I recommend adding some rubber feet to the case. If you can get hold of them the original feet are fine, however, I recommend the smaller 3M Black Bumpons (SJ5076) which lift the case to the correct height (by ~2.8mm). This height adjustment is a requirement if you plan to connect this to a real Microdrive using the connector block. Without the feet the edge connector will be at the wrong height and won't fit together very well. If you don't plan on using this with a real Microdrive the feet are not needed although I still recommend them for anti-slip.

Building with Case

This guide is based on v1.2 of the PCB which is the same as v1.3 minus the OLED GND/VCC selection pins. It also applies to v1.1 with the diodes placed where the BOB was.
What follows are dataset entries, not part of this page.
Lemma gfsPlan_keeps_retained_witness :
  NoDup (map id spread) /\
  Forall (fun r => tier r <> Prunable -> In (manifest r) (snd (gfsPlan spread (cfg 1 1 1) 0)))
         (classifyBackups spread (cfg 1 1 1)).
Proof.
  assert (H : NoDup (map id spread)) by (vm_compute; repeat constructor; cbn; intuition discriminate).
  split; [exact H|]. exact (gfsPlan_keeps_retained spread (cfg 1 1 1) 0 H).
Defined.

(** With distinct ids the prune command, GFS or age-based, splits the
    backups into [toKeep] and [toDelete] and keeps at least
    [min(keepCount, |B|)] of them, where [keepCount] is [--keep] when
    given and [config.retention.minKeep] otherwise. *)
Theorem prunePlan_partition_floor (B : list BackupManifest) (now : Z) (R : RetentionConfig)
    (optKeep optDays : option Z) :
  NoDup (map id B) ->
  let keepCount := match optKeep with Some k => k | None => minKeep R end in
  let r := prunePlan B now R optKeep optDays in
  Permutation (snd r ++ map fst (fst r)) B /\
  Z.min keepCount (Z.of_nat (List.length B)) <= Z.of_nat (List.length (snd r)).
Proof.
  intros Hid keepCount r. unfold r, prunePlan. fold keepCount.
  set (d := match optDays with Some d => _ | None => _ end).
  assert (Ha : Permutation (snd (agePlan B now d keepCount) ++ map fst (fst (agePlan B now d keepCount))) B /\
               Z.min keepCount (Z.of_nat (List.length B)) <=
               Z.of_nat (List.length (snd (agePlan B now d keepCount)))).
  { split; [unfold agePlan; rewrite age_fold_perm; reflexivity|].
    exact (age_fold_floor (now - d * 24 * 60 * 60 * 1000) d keepCount B [] []). }
  destruct (gfs R) as [g|]; [|exact Ha].
  destruct (enabled g); [|exact Ha].
  split; [apply gfs_partition, Hid|].
  pose proof (Permutation_length (gfs_partition B g keepCount Hid)) as Hl.
  rewrite length_app, length_map in Hl.
  destruct (prune_parts B g keepCount) as [_ [_ Hc]].
  unfold gfsPlan in Hl at 2. cbn [fst] in Hl. rewrite length_map in Hl. lia.
Qed.

Lemma prunePlan_partition_floor_witness :
  NoDup (map id spread) /\
  Permutation (snd (prunePlan spread (utc 2025 3 1 0 0 0) (mkRetention 30 2 None) None (Some 0))
               ++ map fst (fst (prunePlan spread (utc 2025 3 1 0 0 0) (mkRetention 30 2 None) None (Some 0))))
              spread /\
  Z.min 2 (Z.of_nat (List.length spread)) <=
    Z.of_nat (List.length (snd (prunePlan spread (utc 2025 3 1 0 0 0) (mkRetention 30 2 None) None (Some 0)))).
Proof.
  assert (H : NoDup (map id spread)) by (vm_compute; repeat constructor; cbn; intuition discriminate).
  split; [exact H|].
  exact (prunePlan_partition_floor spread (utc 2025 3 1 0 0 0) (mkRetention 30 2 None) None (Some 0) H).
Defined.

(** Without GFS, the prune command deletes only backups older than
    [now - days * 86400000], where [days] is [--days] unless it is absent
    or [0], in which case it is [config.retention.days]. *)
Theorem prunePlan_age_cutoff (B : list BackupManifest) (now : Z) (R : RetentionConfig)
    (optKeep optDays : option Z) :
  match gfs R with Some g => enabled g = false | None => True end ->
  let days := match optDays with
              | Some d => if d =? 0 then days R else d
              | None => days R
              end in
  Forall (fun x => time (fst x) < now - days * 24 * 60 * 60 * 1000)
         (fst (prunePlan B now R optKeep optDays)).
Proof.
  intros Hg dd. apply Forall_forall. intros x Hx.
  unfold prunePlan in Hx. fold dd in Hx.
  assert (Ha : In x (fst (agePlan B now dd (match optKeep with Some k => k | None => minKeep R end)))).
  { destruct (gfs R) as [g|]; [rewrite Hg in Hx|]; exact Hx. }
  unfold agePlan in Ha. destruct (age_fold_deleted _ _ _ _ _ _ _ Ha) as [[]|(_ & H & _)].
  exact H.
Qed.

Lemma prunePlan_age_cutoff_witness :
  True /\
  Forall (fun x => time (fst x) < utc 2025 3 1 0 0 0 - 30 * 24 * 60 * 60 * 1000)
         (fst (prunePlan spread (utc 2025 3 1 0 0 0) (mkRetention 30 1 None) None (Some 0))).
Proof.
  split; [exact I|].
  exact (prunePlan_age_cutoff spread (utc 2025 3 1 0 0 0) (mkRetention 30 1 None) None (Some 0) I).
Defined.

(** The list command's tier map has an entry exactly for the ids of the
    listed backups when GFS is enabled, and no entry otherwise. *)
Theorem tierMap_domain (B : list BackupManifest) (gfsConfig : option GFSConfig) (k : string) :
  map_get k (tierMapOf B gfsConfig) <> None <->
  (exists g, gfsConfig = Some g /\ enabled g = true) /\ In k (map id B).
Proof.
  unfold tierMapOf. destruct gfsConfig as [g|];
    [destruct (enabled g) eqn:Eg|]; cbn [map_get];
    [|split; [intro H; exfalso; apply H; reflexivity | intros [(g' & E & Ee) _]; congruence]
     |split; [intro H; exfalso; apply H; reflexivity | intros [(g' & E & _) _]; discriminate E]].
  rewrite (map_fold_domain (fun c => id (manifest c)) (fun c => (tier c, tierReason c))).
  split.
  - intro H. split; [exists g; split; [reflexivity | exact Eg]|].
    apply in_map_iff in H as [r [<- Hr]]. apply in_map, (classify_manifest_in _ _ _ Hr).
  - intros [_ H]. apply in_map_iff in H as [m [<- Hm]].
    destruct (classify_ids_cover B g m Hm) as (r & Hr & E).
    rewrite <- E. apply (in_map (fun c => id (manifest c))), Hr.
Qed.

(** With GFS enabled and distinct ids, the list command's tier map gives
    each listed backup the tier and reason of its record in
    classifyBackups. *)
Theorem tierMap_lookup (B : list BackupManifest) (g : GFSConfig) :
  NoDup (map id B) -> enabled g = true ->
  Forall (fun m => exists r, In r (classifyBackups B g) /\ manifest r = m /\
                             map_get (id m) (tierMapOf B (Some g)) = Some (tier r, tierReason r)) B.
Proof.
  intros Hid Eg. apply Forall_forall. intros m Hm.
  assert (Hp := classify_perm B g Hid).
  apply (Permutation_in _ (Permutation_sym Hp)) in Hm.
  apply in_map_iff in Hm as [r [<- Hr]].
  exists r. split; [exact Hr|]. split; [reflexivity|].
  unfold tierMapOf. rewrite Eg.
  apply (map_fold_in (fun c => id (manifest c)) (fun c => (tier c, tierReason c))); [|exact Hr].
  rewrite <- map_map. eapply Permutation_NoDup; [|exact Hid].
  apply Permutation_map. symmetry. exact Hp.
Qed.

Lemma tierMap_lookup_witness :
  NoDup (map id spread) /\ enabled (cfg 1 1 1) = true /\
  Forall (fun m => exists r, In r (classifyBackups spread (cfg 1 1 1)) /\ manifest r = m /\
             map_get (id m) (tierMapOf spread (Some (cfg 1 1 1))) = Some (tier r, tierReason r))
         spread.
Proof.
  assert (H : NoDup (map id spread)) by (vm_compute; repeat constructor; cbn; intuition discriminate).
  split; [exact H|]. split; [reflexivity|].
  exact (tierMap_lookup spread (cfg 1 1 1) H eq_refl).
Defined.

End CommandExtras.
(** * Jobly back end: the query-construction layer and the authorization gate

    A shallow embedding of
    - [helpers/sql.js]      ([sqlForPartialUpdate]),
    - the company model     ([Company.create], [findAll], [get], [update],
                             [remove]),
    - the job model that filters in [findAll]
                            ([JobAlt.create], [findAll], [get], [update],
                             [remove]),
    - [models/job.js]       ([Job.create], [findAll], [searchAll], [get],
                             [update], [remove]),
    - the user model        ([User.authenticate], [register], [findAll],
                             [get], [update], [remove], [applyToJob]),
    - [middleware/auth.js]  ([authenticateJWT], [ensureLoggedIn],
                             [ensureAdmin], [ensureAdminOrSelf]),
    followed by the properties of the specification that these functions
    decide and by further properties of the code. *)

From Stdlib Require Import String Ascii List ZArith Lia Bool Arith.
From Stdlib Require Import Permutation.
From Stdlib Require Import Decimal DecimalNat DecimalFacts DecimalString.
Import ListNotations.

Open Scope string_scope.

(* ================================================================= *)
(** ** JavaScript values, objects and the array methods the code uses *)

Module Js.

(** The primitive values that reach the builders.  [JsNum] stands for the
    integral numbers (ids, salaries, head counts), in the range where
    ToString writes a number as its plain decimal numeral; NaN only arises
    inside the relational comparison, as the [None] of [ToNumber]. *)
Inductive JsValue : Type :=
| JsUndefined
| JsNull
| JsBool (b : bool)
| JsNum (z : Z)
| JsStr (s : string).

(** ToBoolean: [undefined], [null], [false], [0] and the empty string are
    falsy. *)
Definition truthy (v : JsValue) : bool :=
  match v with
  | JsUndefined | JsNull => false
  | JsBool b => b
  | JsNum z => negb (z =? 0)%Z
  | JsStr s => negb (s =? "")
  end.

(** Number-to-string conversion of an array index or length. *)
Definition Number_toString (n : nat) : string :=
  NilEmpty.string_of_uint (Nat.to_uint n).

(** ToString, as a template literal applies it to a substituted value. *)
Definition ToString (v : JsValue) : string :=
  match v with
  | JsUndefined => "undefined"
  | JsNull => "null"
  | JsBool true => "true"
  | JsBool false => "false"
  | JsNum z => NilEmpty.string_of_int (Z.to_int z)
  | JsStr s => s
  end.

(** [a || b]. *)
Definition or (a b : JsValue) : JsValue := if truthy a then a else b.

Definition JsValue_eqb (a b : JsValue) : bool :=
  match a, b with
  | JsUndefined, JsUndefined => true
  | JsNull, JsNull => true
  | JsBool x, JsBool y => Bool.eqb x y
  | JsNum x, JsNum y => (x =? y)%Z
  | JsStr x, JsStr y => (x =? y)
  | _, _ => false
  end.

(** [a !== b] (strict inequality: no coercion). *)
Definition strict_neq (a b : JsValue) : bool := negb (JsValue_eqb a b).

(** [a > b]: two strings are compared by code units; otherwise both sides
    go through ToNumber and a NaN on either side makes the comparison false.
    The numeric value of a string (StringToNumber) is left as a parameter:
    [None] is NaN. *)
Section RelationalComparison.
Variable StringToNumber : string -> option Z.

Definition ToNumber (v : JsValue) : option Z :=
  match v with
  | JsUndefined => None
  | JsNull => Some 0%Z
  | JsBool b => Some (if b then 1 else 0)%Z
  | JsNum z => Some z
  | JsStr s => StringToNumber s
  end.

Definition gt (a b : JsValue) : bool :=
  match a, b with
  | JsStr s, JsStr t => String.ltb t s
  | _, _ =>
      match ToNumber a, ToNumber b with
      | Some x, Some y => (y <? x)%Z
      | _, _ => false
      end
  end.
End RelationalComparison.

(** A plain object, as the list of its own enumerable properties in the order
    [Object.keys] reports them.  Keys of an object are pairwise distinct.
    Its prototype is [Object.prototype]; the members inherited from there
    are found by [read] below. *)
Definition JsObject : Type := list (string * JsValue).

Definition Object_keys (o : JsObject) : list string := map fst o.
Definition Object_values (o : JsObject) : list JsValue := map snd o.

(** Property read [o.k] for a name [k] written in the code (also what
    destructuring [const {k} = o] does): [undefined] when [o] has no such
    property.  None of the names the code reads this way is the name of a
    member of [Object.prototype]. *)
Fixpoint get (o : JsObject) (k : string) : JsValue :=
  match o with
  | [] => JsUndefined
  | (k', v) :: o' => if k' =? k then v else get o' k
  end.

(** The text of a built-in function, as ToString gives it. *)
Definition native_function (name : string) : string :=
  "function " ++ name ++ "() { [native code] }".

(** The members a plain object inherits from [Object.prototype], each with
    the text ToString gives for what a read of it returns: the built-in
    functions, and [__proto__], whose getter returns the prototype object
    itself. *)
Definition Object_prototype : list (string * string) :=
  [("constructor", native_function "Object");
   ("__defineGetter__", native_function "__defineGetter__");
   ("__defineSetter__", native_function "__defineSetter__");
   ("hasOwnProperty", native_function "hasOwnProperty");
   ("__lookupGetter__", native_function "__lookupGetter__");
   ("__lookupSetter__", native_function "__lookupSetter__");
   ("isPrototypeOf", native_function "isPrototypeOf");
   ("propertyIsEnumerable", native_function "propertyIsEnumerable");
   ("toString", native_function "toString");
   ("valueOf", native_function "valueOf");
   ("__proto__", "[object Object]");
   ("toLocaleString", native_function "toLocaleString")].

(** The entry of an association list for a key. *)
Fixpoint assoc {A : Type} (l : list (string * A)) (k : string) : option A :=
  match l with
  | [] => None
  | (k', a) :: l' => if k' =? k then Some a else assoc l' k
  end.

(** The text of the member of [Object.prototype] named [k]. *)
Definition inherited (k : string) : option string := assoc Object_prototype k.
First solder in the diodes, resistors, buttons, buzzer, transistor & TSR 1-2450 as per the silk screen, being mindful of the orientation of the diodes. I recommend you use BAT42/43 Schottky diodes for Data 1 [D1(D)], Data 2 [D1(D)] & Comms Out [CO(D)] as these are small signal outputs which may benefit from the lower voltage drop.

Follow this with the header sockets for the Pico (20-pin) and Micro SD Card reader (9-pin). Ensure these are straight before fully soldering with the best way being to solder one leg check it is straight and then soldering the rest. For the Pico header I'd recommend plugging in the Pico first, use a bit of blue tack to hold in place, and then solder ensuring it all aligns.

Now solder in the bi-colour LEDs. Mount these so the bulb is slightly above the top of header socket, this gives enough height to bend into place later.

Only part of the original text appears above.